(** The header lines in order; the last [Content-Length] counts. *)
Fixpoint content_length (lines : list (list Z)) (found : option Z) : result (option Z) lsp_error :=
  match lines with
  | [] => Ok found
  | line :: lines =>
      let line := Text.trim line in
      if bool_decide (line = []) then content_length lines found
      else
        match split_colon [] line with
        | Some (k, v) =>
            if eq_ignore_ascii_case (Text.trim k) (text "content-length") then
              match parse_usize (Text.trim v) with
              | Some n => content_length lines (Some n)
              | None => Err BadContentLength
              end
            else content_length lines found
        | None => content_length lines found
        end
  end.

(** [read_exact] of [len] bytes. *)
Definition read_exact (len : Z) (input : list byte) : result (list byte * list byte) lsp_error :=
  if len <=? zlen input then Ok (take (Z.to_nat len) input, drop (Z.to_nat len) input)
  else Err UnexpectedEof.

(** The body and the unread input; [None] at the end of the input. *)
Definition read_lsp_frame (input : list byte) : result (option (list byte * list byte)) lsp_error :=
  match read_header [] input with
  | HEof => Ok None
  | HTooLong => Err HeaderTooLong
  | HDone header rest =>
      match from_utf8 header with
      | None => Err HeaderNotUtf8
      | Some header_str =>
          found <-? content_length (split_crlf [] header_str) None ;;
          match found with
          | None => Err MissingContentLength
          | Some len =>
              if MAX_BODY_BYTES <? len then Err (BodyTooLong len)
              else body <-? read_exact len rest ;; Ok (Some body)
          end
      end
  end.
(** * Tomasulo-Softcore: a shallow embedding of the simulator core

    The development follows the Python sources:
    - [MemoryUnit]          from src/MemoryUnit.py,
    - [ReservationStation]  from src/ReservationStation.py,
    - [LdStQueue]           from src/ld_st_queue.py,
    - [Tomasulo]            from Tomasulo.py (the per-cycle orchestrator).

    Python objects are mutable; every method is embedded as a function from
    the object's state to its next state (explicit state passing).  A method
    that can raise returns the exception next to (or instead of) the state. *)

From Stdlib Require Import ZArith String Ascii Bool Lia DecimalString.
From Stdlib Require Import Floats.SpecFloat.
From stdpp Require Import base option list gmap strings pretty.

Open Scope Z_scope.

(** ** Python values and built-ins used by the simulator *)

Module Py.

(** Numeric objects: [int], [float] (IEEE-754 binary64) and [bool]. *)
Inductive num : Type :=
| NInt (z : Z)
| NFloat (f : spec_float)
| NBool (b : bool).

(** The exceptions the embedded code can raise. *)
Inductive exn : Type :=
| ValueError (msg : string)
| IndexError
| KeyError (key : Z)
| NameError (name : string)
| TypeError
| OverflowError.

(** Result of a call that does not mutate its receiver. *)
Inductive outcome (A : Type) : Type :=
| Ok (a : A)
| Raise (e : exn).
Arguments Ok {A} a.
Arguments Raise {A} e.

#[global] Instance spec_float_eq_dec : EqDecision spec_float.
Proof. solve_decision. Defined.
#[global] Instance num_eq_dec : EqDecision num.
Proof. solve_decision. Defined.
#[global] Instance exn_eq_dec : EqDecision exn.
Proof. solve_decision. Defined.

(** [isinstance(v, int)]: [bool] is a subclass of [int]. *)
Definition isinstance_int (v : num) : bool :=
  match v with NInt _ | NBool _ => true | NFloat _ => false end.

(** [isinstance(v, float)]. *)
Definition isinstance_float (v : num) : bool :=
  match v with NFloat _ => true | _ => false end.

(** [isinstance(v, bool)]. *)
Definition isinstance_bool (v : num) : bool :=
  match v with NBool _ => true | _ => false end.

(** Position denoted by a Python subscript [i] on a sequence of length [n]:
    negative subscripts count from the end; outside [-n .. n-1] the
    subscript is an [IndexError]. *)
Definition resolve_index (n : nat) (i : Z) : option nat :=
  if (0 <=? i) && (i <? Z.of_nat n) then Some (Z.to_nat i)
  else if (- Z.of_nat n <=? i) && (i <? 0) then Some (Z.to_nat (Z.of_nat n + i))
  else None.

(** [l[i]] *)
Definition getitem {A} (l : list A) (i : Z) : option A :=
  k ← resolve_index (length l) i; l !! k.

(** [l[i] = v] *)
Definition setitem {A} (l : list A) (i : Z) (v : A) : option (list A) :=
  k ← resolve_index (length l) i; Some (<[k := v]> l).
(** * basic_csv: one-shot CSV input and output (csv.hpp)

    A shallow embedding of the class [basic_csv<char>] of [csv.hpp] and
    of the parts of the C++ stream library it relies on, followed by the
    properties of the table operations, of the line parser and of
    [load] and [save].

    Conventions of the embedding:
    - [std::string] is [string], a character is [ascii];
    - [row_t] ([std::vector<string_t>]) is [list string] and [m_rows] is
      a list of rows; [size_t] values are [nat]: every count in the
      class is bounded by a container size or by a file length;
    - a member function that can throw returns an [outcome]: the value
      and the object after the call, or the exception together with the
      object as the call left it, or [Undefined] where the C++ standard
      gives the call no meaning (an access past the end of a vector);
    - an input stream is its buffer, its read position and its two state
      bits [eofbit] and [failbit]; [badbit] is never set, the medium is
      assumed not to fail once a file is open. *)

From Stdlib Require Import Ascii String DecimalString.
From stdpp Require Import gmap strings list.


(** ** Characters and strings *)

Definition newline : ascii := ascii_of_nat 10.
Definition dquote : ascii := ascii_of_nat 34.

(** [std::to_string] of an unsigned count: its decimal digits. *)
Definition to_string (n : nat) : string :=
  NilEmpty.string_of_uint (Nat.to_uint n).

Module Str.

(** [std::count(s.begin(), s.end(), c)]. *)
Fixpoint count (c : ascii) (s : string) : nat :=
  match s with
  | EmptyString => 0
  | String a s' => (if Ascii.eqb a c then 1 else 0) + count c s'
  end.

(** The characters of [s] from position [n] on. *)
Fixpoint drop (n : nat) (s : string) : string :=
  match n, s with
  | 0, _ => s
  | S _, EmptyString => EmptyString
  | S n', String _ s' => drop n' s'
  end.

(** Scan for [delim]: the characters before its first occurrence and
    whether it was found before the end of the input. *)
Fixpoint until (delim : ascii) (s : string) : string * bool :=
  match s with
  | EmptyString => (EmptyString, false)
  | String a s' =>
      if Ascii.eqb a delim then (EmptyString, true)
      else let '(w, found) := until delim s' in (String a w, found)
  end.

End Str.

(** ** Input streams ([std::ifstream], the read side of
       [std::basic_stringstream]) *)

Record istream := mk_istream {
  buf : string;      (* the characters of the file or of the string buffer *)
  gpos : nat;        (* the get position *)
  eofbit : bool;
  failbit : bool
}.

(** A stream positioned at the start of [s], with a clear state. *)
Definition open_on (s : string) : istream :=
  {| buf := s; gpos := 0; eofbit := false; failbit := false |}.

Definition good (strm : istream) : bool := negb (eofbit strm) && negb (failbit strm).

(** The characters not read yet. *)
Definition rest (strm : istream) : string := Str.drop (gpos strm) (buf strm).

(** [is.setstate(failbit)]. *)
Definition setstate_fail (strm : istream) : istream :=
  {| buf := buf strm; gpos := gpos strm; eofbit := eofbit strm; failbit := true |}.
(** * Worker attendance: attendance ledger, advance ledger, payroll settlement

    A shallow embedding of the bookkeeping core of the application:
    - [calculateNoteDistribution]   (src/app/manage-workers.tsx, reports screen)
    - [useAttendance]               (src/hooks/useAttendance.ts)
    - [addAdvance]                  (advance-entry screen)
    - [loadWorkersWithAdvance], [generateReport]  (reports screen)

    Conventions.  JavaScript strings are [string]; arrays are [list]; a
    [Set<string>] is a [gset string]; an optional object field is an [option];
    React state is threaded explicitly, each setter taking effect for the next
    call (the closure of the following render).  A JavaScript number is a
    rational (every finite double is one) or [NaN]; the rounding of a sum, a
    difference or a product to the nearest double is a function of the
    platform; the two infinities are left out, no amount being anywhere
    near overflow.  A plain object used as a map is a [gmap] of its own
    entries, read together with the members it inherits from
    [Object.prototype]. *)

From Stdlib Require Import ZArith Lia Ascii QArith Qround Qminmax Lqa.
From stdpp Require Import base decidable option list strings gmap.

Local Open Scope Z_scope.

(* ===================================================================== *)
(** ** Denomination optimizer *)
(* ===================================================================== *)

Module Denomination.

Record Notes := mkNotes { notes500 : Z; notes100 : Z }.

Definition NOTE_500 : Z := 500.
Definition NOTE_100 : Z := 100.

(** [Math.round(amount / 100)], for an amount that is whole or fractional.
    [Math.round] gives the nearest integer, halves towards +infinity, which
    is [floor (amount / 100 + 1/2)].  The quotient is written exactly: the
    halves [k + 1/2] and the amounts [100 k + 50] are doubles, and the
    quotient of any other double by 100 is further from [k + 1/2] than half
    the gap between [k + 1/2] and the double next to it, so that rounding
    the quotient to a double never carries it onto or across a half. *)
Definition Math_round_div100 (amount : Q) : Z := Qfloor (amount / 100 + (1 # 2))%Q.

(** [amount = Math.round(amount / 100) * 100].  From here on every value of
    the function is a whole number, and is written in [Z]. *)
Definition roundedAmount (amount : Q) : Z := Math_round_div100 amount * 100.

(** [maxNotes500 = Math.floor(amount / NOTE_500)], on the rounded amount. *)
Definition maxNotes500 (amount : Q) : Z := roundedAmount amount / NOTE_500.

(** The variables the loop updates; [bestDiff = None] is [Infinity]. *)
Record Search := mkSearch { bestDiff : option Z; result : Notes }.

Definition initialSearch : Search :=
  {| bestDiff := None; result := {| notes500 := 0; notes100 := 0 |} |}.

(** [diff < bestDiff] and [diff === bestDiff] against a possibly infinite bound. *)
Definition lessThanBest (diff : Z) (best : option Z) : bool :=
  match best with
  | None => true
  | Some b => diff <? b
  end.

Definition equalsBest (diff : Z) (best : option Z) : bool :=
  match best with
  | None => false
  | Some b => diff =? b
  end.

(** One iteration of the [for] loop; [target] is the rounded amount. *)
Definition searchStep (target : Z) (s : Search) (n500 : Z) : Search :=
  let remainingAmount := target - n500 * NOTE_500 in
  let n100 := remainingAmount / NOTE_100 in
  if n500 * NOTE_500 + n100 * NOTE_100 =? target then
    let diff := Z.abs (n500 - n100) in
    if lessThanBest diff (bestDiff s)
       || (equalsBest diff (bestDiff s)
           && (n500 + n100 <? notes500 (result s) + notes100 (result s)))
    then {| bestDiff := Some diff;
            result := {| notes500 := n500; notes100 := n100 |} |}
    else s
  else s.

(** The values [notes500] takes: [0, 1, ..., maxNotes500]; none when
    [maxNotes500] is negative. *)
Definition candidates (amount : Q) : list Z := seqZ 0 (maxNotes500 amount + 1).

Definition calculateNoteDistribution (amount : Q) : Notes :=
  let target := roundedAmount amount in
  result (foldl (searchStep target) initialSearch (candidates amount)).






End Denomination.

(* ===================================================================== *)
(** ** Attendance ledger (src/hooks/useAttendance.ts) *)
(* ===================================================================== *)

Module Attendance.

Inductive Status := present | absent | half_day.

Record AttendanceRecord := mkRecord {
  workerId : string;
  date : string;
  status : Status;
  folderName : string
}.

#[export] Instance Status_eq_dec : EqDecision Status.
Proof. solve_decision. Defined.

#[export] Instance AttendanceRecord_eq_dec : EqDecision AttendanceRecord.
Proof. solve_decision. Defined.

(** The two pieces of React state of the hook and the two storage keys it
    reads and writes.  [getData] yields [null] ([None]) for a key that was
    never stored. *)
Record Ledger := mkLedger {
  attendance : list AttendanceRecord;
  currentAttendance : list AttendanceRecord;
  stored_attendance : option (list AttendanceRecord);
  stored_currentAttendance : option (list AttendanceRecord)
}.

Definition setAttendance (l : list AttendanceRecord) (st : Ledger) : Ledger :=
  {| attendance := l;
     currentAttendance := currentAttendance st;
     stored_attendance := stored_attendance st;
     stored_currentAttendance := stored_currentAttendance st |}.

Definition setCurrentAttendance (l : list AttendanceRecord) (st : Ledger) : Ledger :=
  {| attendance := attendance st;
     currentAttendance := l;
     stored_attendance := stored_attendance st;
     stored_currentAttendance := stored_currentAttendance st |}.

_____

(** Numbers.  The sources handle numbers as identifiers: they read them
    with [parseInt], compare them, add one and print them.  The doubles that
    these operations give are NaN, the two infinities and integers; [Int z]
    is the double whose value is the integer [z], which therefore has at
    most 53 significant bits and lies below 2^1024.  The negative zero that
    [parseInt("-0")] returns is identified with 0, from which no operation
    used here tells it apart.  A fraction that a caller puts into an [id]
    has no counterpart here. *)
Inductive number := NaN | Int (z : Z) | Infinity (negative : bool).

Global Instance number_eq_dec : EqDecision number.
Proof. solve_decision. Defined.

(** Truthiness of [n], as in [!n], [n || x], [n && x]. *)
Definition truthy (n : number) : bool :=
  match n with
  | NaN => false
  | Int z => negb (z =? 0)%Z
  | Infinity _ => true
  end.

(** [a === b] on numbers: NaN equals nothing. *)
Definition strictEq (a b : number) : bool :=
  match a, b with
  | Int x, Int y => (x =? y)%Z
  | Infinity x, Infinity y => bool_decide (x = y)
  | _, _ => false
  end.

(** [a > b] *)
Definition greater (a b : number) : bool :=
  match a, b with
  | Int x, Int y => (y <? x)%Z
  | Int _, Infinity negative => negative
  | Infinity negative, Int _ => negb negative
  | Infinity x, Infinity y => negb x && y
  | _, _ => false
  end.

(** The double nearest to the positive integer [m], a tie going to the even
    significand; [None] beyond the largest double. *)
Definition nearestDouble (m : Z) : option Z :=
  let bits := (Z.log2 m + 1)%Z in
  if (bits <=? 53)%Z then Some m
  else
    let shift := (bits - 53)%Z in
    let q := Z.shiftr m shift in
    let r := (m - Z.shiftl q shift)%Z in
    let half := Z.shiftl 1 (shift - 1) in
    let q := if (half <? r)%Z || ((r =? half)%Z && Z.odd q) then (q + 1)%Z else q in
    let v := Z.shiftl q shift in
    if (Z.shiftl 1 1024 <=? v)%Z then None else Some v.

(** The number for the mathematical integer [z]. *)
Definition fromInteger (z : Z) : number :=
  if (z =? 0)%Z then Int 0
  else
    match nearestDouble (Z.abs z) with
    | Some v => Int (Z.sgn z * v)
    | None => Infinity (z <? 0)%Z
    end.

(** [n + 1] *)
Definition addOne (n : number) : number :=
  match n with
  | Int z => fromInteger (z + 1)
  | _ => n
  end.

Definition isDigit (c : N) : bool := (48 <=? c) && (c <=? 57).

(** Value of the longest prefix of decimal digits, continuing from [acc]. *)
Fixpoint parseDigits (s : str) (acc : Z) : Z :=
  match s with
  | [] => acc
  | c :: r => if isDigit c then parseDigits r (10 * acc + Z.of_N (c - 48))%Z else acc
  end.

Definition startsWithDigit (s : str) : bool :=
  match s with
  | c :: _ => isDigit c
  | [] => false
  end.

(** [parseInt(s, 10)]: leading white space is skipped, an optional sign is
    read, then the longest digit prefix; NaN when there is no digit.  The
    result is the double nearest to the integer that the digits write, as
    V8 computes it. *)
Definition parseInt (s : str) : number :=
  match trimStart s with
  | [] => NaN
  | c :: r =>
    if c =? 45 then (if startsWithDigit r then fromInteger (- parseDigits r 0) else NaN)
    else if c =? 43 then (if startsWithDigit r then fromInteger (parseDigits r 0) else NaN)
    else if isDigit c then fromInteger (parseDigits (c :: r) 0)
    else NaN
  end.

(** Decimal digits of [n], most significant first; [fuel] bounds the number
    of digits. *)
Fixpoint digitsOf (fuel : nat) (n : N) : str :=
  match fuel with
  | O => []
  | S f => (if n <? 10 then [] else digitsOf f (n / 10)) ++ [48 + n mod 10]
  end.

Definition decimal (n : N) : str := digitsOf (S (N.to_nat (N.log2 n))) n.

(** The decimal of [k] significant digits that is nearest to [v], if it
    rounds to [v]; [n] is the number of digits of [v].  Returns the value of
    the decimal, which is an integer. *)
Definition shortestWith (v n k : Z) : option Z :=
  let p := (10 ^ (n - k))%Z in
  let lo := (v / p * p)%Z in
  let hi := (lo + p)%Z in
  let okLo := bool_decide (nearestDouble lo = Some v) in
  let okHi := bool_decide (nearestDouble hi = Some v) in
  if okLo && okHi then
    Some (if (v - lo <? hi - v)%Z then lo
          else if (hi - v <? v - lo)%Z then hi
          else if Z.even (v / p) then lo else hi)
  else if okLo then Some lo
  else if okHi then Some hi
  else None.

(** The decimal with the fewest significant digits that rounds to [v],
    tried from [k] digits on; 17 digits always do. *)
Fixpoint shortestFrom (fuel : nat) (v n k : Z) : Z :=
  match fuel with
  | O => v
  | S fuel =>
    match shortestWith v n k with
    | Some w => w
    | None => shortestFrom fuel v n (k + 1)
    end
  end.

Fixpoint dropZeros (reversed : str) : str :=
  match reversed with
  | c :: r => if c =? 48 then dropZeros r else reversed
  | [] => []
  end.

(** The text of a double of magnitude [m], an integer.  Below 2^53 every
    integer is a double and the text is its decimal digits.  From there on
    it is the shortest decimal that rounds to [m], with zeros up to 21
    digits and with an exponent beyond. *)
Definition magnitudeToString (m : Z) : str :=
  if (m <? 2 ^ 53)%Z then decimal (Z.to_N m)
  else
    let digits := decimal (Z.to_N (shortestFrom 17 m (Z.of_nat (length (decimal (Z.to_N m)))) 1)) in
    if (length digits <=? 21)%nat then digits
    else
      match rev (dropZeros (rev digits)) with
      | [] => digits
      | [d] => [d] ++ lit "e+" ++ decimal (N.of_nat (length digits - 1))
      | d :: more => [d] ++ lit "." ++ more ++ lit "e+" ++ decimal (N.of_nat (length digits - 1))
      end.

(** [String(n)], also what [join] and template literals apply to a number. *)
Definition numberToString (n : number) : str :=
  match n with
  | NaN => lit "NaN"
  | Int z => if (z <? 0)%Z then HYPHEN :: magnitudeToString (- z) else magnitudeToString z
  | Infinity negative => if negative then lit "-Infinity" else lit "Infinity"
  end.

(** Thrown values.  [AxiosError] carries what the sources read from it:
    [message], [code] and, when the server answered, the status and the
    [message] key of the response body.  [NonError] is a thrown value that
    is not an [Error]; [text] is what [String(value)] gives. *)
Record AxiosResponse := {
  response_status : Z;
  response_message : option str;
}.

_____

== WHAT NEEDS TO BE DONE ==
Every line above from the line with "(** A stream" to the line with "buf strm; gpos", both included, must be reproduced exactly, and no other line may appear.

== EXERCISE SOLUTION ==
(** A stream positioned at the start of [s], with a clear state. *)
Definition open_on (s : string) : istream :=
  {| buf := s; gpos := 0; eofbit := false; failbit := false |}.

Definition good (strm : istream) : bool := negb (eofbit strm) && negb (failbit strm).

(** The characters not read yet. *)
Definition rest (strm : istream) : string := Str.drop (gpos strm) (buf strm).

(** [is.setstate(failbit)]. *)
Definition setstate_fail (strm : istream) : istream :=
  {| buf := buf strm; gpos := gpos strm; eofbit := eofbit strm; failbit := true |}.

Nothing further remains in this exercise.